Exercise objective> In the records below, count every line containing "verification". Reply with the number only.
[Dataset entries Boundary: Start]
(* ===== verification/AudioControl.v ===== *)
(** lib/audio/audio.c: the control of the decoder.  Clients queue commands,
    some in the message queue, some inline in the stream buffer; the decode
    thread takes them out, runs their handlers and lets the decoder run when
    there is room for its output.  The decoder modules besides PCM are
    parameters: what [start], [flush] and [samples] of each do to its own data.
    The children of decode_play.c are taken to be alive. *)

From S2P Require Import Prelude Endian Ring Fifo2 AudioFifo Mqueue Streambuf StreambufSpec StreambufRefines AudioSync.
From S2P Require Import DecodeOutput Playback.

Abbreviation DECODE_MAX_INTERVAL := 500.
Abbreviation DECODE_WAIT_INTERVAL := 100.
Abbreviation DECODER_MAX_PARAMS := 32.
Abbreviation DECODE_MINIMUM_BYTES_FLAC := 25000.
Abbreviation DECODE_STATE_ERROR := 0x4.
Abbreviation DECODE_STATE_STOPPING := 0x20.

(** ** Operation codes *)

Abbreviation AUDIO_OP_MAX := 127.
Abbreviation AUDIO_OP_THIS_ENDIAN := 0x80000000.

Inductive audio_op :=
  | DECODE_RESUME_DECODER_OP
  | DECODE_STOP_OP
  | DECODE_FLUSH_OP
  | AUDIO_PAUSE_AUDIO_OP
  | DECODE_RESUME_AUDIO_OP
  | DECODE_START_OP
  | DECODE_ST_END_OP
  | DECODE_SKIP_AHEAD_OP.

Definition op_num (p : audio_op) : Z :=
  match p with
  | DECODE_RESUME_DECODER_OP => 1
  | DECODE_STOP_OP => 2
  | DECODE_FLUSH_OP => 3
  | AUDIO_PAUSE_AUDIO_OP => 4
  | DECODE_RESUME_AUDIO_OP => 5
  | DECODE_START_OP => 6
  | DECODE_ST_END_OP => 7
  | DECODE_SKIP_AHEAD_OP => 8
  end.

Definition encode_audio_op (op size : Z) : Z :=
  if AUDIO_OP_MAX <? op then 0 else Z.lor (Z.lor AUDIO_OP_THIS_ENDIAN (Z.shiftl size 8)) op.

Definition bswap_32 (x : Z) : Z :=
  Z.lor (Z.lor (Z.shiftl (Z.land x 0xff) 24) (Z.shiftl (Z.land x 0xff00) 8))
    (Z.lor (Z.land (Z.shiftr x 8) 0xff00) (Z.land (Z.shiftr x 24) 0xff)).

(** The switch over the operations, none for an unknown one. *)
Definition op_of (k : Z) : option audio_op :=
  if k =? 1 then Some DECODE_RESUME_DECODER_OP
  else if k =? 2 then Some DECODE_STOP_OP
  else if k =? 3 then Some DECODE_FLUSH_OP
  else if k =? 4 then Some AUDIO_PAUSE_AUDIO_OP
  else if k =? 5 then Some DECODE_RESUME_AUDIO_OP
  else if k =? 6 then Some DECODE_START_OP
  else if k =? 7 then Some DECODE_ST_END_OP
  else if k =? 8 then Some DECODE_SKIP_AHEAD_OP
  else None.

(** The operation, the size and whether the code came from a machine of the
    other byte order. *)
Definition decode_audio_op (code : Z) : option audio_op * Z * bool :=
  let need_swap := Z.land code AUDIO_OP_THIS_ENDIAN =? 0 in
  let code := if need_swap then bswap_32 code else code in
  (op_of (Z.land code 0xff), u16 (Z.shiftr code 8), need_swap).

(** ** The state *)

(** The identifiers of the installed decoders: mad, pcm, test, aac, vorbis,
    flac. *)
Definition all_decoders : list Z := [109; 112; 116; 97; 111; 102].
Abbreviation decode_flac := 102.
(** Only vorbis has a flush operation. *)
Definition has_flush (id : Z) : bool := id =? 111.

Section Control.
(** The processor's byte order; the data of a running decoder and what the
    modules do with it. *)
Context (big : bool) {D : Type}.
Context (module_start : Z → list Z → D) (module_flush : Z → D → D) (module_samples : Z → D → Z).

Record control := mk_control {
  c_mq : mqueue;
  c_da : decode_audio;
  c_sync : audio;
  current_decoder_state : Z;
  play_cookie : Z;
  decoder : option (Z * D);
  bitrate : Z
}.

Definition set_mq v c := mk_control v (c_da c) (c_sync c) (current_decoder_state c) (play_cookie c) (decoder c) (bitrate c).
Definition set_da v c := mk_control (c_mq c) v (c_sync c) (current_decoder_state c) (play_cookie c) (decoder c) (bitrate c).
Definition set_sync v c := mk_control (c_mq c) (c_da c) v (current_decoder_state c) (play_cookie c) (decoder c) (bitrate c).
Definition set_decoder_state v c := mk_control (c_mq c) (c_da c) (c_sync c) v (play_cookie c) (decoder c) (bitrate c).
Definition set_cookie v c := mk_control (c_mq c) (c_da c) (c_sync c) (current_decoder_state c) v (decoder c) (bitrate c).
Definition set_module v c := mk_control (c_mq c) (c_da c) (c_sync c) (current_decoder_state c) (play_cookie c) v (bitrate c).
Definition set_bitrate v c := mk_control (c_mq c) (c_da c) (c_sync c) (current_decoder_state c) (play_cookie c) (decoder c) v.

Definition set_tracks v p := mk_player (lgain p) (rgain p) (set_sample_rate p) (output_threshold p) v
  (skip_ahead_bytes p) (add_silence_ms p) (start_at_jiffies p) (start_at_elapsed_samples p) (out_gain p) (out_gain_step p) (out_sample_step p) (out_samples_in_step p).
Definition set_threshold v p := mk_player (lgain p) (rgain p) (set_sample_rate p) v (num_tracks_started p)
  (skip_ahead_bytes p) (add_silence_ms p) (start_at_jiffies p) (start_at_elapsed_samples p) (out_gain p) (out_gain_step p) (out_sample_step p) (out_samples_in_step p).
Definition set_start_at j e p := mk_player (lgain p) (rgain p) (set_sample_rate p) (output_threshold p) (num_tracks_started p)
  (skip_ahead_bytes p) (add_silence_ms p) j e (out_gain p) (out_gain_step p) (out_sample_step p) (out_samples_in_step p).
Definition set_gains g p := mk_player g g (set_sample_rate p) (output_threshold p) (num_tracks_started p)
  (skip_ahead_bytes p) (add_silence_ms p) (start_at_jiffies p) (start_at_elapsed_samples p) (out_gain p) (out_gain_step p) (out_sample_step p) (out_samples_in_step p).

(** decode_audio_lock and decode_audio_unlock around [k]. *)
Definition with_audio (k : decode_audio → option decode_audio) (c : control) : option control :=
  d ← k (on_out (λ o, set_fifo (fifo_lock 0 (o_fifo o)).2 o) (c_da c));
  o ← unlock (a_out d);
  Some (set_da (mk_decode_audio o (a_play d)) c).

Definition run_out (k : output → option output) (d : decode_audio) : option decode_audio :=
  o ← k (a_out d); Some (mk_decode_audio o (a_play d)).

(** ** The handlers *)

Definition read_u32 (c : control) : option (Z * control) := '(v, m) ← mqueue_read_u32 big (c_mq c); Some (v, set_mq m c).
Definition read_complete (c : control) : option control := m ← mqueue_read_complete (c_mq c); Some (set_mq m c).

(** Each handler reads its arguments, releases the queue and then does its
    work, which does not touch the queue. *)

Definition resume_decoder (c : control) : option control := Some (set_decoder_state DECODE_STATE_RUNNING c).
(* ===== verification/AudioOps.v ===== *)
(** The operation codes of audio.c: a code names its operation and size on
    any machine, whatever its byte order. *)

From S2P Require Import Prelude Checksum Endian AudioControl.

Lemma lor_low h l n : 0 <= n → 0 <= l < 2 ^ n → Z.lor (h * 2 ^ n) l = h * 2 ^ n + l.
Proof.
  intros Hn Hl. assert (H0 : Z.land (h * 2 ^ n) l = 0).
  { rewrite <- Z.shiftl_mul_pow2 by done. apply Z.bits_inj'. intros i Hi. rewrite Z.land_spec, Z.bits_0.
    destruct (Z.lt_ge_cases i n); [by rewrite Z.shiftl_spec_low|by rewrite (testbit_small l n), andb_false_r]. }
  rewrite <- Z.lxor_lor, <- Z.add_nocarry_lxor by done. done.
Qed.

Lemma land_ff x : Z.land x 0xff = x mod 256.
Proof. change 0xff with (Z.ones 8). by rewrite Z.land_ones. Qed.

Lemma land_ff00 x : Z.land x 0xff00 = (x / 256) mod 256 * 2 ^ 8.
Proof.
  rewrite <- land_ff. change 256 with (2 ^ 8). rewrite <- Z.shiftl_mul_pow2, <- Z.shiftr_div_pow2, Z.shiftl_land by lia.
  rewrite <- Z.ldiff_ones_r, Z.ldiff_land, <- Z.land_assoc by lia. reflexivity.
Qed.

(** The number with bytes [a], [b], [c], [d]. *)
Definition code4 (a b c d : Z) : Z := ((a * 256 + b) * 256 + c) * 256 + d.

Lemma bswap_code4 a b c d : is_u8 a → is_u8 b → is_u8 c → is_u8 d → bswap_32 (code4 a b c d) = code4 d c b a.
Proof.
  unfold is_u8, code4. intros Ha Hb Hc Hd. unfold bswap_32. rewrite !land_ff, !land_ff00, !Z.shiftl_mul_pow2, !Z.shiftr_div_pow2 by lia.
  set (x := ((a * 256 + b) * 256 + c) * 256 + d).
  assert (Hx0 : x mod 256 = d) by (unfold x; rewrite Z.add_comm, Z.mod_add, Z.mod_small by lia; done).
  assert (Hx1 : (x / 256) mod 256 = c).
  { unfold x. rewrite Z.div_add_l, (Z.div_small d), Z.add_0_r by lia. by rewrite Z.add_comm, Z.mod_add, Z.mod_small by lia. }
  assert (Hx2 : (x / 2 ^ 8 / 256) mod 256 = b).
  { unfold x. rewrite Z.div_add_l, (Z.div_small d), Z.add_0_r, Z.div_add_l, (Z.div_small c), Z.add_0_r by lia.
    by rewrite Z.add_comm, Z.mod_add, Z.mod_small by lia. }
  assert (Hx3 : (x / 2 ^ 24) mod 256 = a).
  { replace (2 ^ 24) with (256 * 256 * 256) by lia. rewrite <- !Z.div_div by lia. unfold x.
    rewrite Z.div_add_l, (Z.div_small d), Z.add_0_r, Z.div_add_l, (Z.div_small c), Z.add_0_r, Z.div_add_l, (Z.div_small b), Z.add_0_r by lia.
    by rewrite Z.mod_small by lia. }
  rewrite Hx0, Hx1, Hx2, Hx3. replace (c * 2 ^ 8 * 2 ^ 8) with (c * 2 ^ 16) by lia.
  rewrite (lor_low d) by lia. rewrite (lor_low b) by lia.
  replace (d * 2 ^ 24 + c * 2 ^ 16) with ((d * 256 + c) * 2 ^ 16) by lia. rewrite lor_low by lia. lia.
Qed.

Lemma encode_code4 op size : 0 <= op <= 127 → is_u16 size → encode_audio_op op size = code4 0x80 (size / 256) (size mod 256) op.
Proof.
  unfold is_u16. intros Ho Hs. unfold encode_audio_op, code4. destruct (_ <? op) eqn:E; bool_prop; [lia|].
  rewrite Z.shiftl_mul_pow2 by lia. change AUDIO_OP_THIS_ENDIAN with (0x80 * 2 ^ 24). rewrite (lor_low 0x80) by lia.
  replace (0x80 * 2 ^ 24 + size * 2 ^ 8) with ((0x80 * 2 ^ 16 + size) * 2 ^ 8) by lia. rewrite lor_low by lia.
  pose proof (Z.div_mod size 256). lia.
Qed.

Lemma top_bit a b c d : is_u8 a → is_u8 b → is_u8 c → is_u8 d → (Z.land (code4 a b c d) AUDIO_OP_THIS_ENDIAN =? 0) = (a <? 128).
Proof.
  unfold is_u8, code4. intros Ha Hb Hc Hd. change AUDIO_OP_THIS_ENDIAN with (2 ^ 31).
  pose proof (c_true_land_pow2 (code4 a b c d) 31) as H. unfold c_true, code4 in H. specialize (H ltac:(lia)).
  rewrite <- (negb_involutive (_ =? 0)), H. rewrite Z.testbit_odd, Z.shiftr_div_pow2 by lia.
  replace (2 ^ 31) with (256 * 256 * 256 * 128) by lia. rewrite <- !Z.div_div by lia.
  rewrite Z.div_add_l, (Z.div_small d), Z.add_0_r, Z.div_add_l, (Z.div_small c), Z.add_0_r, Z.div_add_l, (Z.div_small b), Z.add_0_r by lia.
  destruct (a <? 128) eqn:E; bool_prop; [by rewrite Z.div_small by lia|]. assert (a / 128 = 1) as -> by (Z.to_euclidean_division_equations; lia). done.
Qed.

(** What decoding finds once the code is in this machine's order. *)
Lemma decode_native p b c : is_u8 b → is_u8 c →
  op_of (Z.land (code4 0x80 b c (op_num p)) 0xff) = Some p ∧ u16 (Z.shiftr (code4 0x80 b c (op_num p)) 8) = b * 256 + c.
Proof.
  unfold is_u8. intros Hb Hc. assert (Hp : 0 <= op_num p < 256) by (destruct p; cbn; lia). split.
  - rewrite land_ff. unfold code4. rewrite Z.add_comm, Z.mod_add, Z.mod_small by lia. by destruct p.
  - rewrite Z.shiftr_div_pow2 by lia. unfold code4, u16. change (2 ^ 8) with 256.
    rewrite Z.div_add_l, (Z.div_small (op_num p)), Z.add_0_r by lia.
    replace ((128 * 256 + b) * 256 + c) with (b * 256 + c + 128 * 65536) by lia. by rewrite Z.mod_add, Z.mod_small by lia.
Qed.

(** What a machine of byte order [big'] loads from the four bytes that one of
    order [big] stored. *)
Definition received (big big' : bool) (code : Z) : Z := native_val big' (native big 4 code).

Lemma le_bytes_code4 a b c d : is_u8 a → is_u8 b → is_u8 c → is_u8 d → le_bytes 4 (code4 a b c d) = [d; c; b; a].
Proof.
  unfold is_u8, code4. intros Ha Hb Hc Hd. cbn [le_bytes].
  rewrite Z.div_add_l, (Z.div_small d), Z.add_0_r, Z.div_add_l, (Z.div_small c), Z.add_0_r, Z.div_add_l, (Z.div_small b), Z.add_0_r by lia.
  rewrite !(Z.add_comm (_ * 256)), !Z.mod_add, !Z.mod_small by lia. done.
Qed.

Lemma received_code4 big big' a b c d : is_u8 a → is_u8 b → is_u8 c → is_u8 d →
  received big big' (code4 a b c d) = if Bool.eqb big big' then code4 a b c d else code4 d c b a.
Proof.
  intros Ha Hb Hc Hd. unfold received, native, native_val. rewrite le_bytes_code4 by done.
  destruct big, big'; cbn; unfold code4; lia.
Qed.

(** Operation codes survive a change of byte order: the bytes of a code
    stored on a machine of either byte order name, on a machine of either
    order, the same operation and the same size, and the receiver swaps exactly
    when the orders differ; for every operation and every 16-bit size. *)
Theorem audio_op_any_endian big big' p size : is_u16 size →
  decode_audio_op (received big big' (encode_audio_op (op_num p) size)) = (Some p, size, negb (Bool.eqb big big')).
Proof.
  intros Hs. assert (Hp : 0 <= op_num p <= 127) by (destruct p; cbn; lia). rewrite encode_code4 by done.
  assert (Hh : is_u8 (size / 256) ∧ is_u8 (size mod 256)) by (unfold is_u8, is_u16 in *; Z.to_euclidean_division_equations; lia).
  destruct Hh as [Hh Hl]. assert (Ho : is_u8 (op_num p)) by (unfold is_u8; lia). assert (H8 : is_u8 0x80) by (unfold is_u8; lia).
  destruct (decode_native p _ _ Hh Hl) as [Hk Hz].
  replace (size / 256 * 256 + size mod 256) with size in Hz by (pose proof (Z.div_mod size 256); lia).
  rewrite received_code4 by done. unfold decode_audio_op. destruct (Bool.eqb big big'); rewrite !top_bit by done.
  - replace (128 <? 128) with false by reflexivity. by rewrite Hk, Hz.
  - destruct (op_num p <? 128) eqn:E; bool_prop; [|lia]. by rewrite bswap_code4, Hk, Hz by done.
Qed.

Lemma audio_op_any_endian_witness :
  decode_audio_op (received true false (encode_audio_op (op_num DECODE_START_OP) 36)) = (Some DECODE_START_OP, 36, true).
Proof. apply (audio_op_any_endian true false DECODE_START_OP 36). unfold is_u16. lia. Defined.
[Dataset entries Boundary: End]
Reply to the exercise> 2